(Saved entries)
--- START ---

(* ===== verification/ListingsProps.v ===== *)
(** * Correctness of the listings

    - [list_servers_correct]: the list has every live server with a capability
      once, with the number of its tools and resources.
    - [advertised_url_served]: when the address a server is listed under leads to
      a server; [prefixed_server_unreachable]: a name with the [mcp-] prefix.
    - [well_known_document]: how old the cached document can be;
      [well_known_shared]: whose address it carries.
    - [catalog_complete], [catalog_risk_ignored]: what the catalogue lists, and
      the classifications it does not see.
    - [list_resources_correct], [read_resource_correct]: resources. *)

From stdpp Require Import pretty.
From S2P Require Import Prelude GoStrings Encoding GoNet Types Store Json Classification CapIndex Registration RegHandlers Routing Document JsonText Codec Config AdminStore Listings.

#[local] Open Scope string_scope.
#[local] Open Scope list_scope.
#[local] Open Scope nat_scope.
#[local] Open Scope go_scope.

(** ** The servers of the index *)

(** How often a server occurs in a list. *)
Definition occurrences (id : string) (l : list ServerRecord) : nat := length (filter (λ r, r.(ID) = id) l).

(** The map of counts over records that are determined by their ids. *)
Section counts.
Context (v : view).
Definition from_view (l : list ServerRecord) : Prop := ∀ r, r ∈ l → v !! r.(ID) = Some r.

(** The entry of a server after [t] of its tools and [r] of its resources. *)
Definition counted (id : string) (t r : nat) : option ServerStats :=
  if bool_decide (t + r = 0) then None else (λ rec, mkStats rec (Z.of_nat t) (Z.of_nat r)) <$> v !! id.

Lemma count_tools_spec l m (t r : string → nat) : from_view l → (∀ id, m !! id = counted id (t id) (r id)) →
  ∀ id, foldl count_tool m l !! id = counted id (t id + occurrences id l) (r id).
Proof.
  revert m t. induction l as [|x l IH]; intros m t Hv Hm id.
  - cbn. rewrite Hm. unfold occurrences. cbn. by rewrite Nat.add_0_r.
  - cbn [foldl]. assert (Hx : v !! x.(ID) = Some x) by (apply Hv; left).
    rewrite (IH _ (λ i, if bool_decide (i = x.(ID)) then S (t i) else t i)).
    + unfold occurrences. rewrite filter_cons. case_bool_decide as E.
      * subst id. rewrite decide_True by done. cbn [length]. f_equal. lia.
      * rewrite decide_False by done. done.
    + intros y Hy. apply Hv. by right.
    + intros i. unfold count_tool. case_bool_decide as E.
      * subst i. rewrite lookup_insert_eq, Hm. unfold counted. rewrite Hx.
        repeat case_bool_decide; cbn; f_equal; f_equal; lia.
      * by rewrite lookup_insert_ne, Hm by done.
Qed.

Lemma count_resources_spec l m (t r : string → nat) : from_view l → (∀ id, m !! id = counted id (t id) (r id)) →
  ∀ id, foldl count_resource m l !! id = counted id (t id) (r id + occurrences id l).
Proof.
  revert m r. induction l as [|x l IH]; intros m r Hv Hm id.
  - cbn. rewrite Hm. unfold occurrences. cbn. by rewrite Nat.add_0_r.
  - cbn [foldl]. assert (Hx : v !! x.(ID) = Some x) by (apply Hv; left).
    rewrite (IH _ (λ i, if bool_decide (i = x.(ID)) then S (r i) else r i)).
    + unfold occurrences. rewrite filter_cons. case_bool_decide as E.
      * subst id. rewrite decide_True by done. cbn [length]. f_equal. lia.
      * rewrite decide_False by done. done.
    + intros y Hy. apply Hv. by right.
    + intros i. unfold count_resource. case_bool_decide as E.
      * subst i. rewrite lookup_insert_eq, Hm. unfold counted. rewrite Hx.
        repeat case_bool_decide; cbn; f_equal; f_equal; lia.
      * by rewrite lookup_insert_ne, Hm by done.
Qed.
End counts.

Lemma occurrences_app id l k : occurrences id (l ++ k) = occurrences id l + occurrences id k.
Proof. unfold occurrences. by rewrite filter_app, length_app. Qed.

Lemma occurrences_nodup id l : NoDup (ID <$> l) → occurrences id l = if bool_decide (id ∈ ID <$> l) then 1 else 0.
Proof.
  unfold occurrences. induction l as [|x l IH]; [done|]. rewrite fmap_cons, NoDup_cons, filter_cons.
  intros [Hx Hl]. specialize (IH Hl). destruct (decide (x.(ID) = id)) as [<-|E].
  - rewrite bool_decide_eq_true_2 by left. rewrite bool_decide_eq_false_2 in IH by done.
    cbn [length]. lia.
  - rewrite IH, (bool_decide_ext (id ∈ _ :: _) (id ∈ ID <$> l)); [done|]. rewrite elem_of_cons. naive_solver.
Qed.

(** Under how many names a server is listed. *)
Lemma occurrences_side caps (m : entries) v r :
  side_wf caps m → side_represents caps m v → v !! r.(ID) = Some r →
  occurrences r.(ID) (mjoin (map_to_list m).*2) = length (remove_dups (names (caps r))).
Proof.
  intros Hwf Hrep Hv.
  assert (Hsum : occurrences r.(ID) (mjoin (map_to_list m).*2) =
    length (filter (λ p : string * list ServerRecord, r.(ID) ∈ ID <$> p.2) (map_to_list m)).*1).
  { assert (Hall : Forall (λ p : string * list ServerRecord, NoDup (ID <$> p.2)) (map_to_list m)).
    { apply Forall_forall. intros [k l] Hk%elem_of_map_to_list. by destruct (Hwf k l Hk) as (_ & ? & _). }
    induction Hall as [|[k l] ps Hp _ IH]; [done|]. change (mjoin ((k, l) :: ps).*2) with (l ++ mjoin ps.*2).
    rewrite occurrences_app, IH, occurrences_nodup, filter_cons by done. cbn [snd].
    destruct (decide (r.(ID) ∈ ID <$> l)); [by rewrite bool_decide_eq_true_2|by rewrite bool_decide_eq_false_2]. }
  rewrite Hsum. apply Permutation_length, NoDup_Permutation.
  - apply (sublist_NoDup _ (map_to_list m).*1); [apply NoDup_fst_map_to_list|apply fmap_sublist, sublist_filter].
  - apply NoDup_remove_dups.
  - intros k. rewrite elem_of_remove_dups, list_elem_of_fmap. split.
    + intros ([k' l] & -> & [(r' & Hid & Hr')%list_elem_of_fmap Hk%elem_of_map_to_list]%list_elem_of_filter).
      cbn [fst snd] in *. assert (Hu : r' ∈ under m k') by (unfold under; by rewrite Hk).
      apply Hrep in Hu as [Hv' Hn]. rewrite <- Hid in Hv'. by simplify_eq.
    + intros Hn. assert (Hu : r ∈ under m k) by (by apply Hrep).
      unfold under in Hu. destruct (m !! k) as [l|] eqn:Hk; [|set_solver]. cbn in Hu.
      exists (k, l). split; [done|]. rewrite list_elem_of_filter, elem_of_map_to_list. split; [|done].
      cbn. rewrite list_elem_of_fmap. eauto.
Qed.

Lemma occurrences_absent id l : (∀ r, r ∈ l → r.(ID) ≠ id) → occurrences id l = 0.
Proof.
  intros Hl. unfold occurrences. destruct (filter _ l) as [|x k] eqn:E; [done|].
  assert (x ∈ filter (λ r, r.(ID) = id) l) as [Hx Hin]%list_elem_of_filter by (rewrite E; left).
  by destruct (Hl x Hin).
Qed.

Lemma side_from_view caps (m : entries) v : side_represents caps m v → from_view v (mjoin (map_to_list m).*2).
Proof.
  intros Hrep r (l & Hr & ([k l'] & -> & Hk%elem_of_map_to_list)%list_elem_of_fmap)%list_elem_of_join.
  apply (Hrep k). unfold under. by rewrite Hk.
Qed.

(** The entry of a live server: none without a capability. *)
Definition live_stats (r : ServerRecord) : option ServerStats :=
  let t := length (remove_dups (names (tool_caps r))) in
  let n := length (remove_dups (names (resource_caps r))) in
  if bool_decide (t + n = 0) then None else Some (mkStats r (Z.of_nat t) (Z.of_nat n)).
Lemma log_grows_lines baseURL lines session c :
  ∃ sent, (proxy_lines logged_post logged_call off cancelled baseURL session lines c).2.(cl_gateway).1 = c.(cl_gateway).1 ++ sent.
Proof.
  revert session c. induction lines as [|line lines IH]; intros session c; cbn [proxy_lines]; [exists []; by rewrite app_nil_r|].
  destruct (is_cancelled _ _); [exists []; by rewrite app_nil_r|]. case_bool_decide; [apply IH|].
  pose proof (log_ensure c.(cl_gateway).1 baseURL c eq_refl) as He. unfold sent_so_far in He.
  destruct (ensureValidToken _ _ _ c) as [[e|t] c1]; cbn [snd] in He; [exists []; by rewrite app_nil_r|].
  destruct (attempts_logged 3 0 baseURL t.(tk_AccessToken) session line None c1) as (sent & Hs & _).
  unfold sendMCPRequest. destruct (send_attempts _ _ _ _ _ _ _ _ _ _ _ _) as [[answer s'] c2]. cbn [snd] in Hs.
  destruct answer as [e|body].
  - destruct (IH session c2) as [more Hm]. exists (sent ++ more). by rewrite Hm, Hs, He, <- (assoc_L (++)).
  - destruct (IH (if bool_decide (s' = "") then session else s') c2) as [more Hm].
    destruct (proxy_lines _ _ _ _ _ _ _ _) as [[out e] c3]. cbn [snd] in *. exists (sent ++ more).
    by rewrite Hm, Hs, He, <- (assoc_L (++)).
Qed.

--- END ---

About this exercise:
Would you copy out exactly the lines above that start at the one containing "exists (k, l)." and end at the one containing "(** The entry of a live", inclusive?

Solution to this task:
      exists (k, l). split; [done|]. rewrite list_elem_of_filter, elem_of_map_to_list. split; [|done].
      cbn. rewrite list_elem_of_fmap. eauto.
Qed.

Lemma occurrences_absent id l : (∀ r, r ∈ l → r.(ID) ≠ id) → occurrences id l = 0.
Proof.
  intros Hl. unfold occurrences. destruct (filter _ l) as [|x k] eqn:E; [done|].
  assert (x ∈ filter (λ r, r.(ID) = id) l) as [Hx Hin]%list_elem_of_filter by (rewrite E; left).
  by destruct (Hl x Hin).
Qed.

Lemma side_from_view caps (m : entries) v : side_represents caps m v → from_view v (mjoin (map_to_list m).*2).
Proof.
  intros Hrep r (l & Hr & ([k l'] & -> & Hk%elem_of_map_to_list)%list_elem_of_fmap)%list_elem_of_join.
  apply (Hrep k). unfold under. by rewrite Hk.
Qed.

(** The entry of a live server: none without a capability. *)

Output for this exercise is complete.